Forensic Archaeology: Multidisciplinary Perspectives
by Kimberlee Moran '00
This book presents the multidisciplinary field of forensic archaeology as complementary but distinct from forensic anthropology. By looking beyond basic excavation methods and skeletal analyses, this book presents the theoretical foundations of forensic archaeology, novel contexts and applications, and demonstrative case studies from practitioners active in the field. Many of the chapters present new approaches and methods not previously covered in other forensic archaeology books, some of which may be of direct use to those conducting criminal investigations.
River Town Girl: A Memoir
by Lynn Litterine BMC '96
River Town Girl: A Memoir is about growing up in a small, working-class town on the Hudson River in the 1950s, '60s, and early '70s. One mile away across the river is New York City, but it might just as well be a thousand miles away. The town, Edgewater, has 4,000 people. Cut off by the river, which runs along it on the east, and the Palisades cliffs, which run along it on the west, it is rich in eccentric characters, and its life is shaped by the rhythms of the Hudson. The town is fertile ground for the delights and the powers of story telling. Today that version of the town is gone, buried under New Jersey's high-rise Gold Coast.

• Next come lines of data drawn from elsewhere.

(** An iteration of the loop goes on with a new state, or a
    [ValueError] leaves the method; the events up to there stay. *)
Inductive iteration :=
| Continue (st : CrawlState)
| ValueError (tr : list event).

(** How a call of [get_all_domain_links] ends; [Unfinished] when the
    fuel does not suffice to tell. *)
Inductive crawl_result :=
| Returned (links : list string) (tr : list event)
| Raised (tr : list event)
| Unfinished.

Section ExtractorRaising.
Context `{UrlLib} (faults : Raising).

(** [_extract_links_from_page] with the exceptions of [urljoin] and
    [urlparse]: [None] when one is raised, which nothing here catches. *)
Fixpoint extract_loop_exn (self : LinkExtractor) (current_url : string)
    (hrefs : list string) (links : gset string) : option (gset string) :=
  match hrefs with
  | [] => Some links
  | raw :: hrefs' =>
      let href := Str.strip raw in
      if (if decide (href = "") then false else true) && negb (non_navigational href)
      then
        if urljoin_raises faults current_url href then None
        else
          let absolute_url := urljoin current_url href in
          if urlparse_raises faults absolute_url then None
          else if decide (netloc absolute_url = domain self)
          then extract_loop_exn self current_url hrefs' ({[absolute_url]} ∪ links)
          else extract_loop_exn self current_url hrefs' links
      else extract_loop_exn self current_url hrefs' links
  end.

Definition _extract_links_from_page_exn (self : LinkExtractor) (soup : list Tag)
    (current_url : string) : option (gset string) :=
  extract_loop_exn self current_url (find_all_a_href soup) ∅.

(** One iteration of [while to_visit] with the two places where a
    [ValueError] can come from inside the [try], which only catches
    [RequestException]: the extraction and the sleep.  The page line is
    logged and the request made before either. *)
Definition loop_body_exn (self : LinkExtractor) (w : World) (st : CrawlState)
  : iteration :=
  match to_visit st with
  | [] => Continue st
  | current_url :: rest =>
      if decide (current_url ∈ visited st) then Continue (on_visited rest st)
      else
        match w (length (fetched (trace st))) current_url with
        | Raises => Continue (on_failure current_url rest st)
        | Returns soup =>
            let tr := trace st ++ [LogInfoPage (S (page_count st)) current_url;
                                   HttpGet current_url true] in
            match _extract_links_from_page_exn self soup current_url with
            | None => ValueError tr
            | Some new_links =>
                if sleep_raises (delay self) then ValueError tr
                else Continue (on_success self current_url rest soup
                                 (elements new_links) st)
            end
        end
  end.

Fixpoint crawl_exn (fuel : nat) (self : LinkExtractor) (w : World)
    (st : CrawlState) : crawl_result :=
  match to_visit st with
  | [] => Returned (elements (all_links st)) (trace (finish st))
  | _ :: _ =>
      match fuel with
      | O => Unfinished
      | S fuel' =>
          match loop_body_exn self w st with
          | Continue st' => crawl_exn fuel' self w st'
          | ValueError tr => Raised tr
          end
      end
  end.

Definition get_all_domain_links_exn (fuel : nat) (self : LinkExtractor) (w : World)
  : crawl_result :=
  crawl_exn fuel self w (initial self).

End ExtractorRaising.

(** The claim's reading of "host": the authority of the URL without
    user information and port, in lower case, as
    [urlparse(url).hostname] gives it. *)
Module SpecHost.

Fixpoint drop_userinfo (s : string) : string :=
  match s with
  | EmptyString => EmptyString
  | String _ s' => if Str.contains s "@" then drop_userinfo s' else s
  end.

Fixpoint until_char (stop : ascii) (s : string) : string :=
  match s with
  | EmptyString => EmptyString
  | String c s' => if decide (c = stop) then EmptyString else String c (until_char stop s')
  end.

Definition drop_port (s : string) : string :=
  match s with
  | String "[" s' => until_char "]" s'
  | _ => until_char ":" s
  end.

Definition host_of_netloc (authority : string) : string :=
  Str.lower (drop_port (drop_userinfo authority)).

Definition host (url : string) : string :=
  host_of_netloc (@netloc Absolute.lib url).

End SpecHost.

This story is about how a child of the 1950s becomes an adolescent of the 1960s and gradually but finally finds the strength to finish growing up. A bookish only child, the power of words to make sense of the world is life saving for her. In her books as a child and in her mother's stories and her father's journals, she comes to know a self both damaged and resilient. Later stories told in psychotherapy make sense of the overwhelming anxiety that threatens her.
The author treats memory as more episodic and fluctuating than traditional narratives do. Written in prose, poetry, lists, fragments, and dialogue and in both facts and imaginings, this patchwork creates a complex, coming-of-age story about a girl, a family, a town, a river, and a time now gone.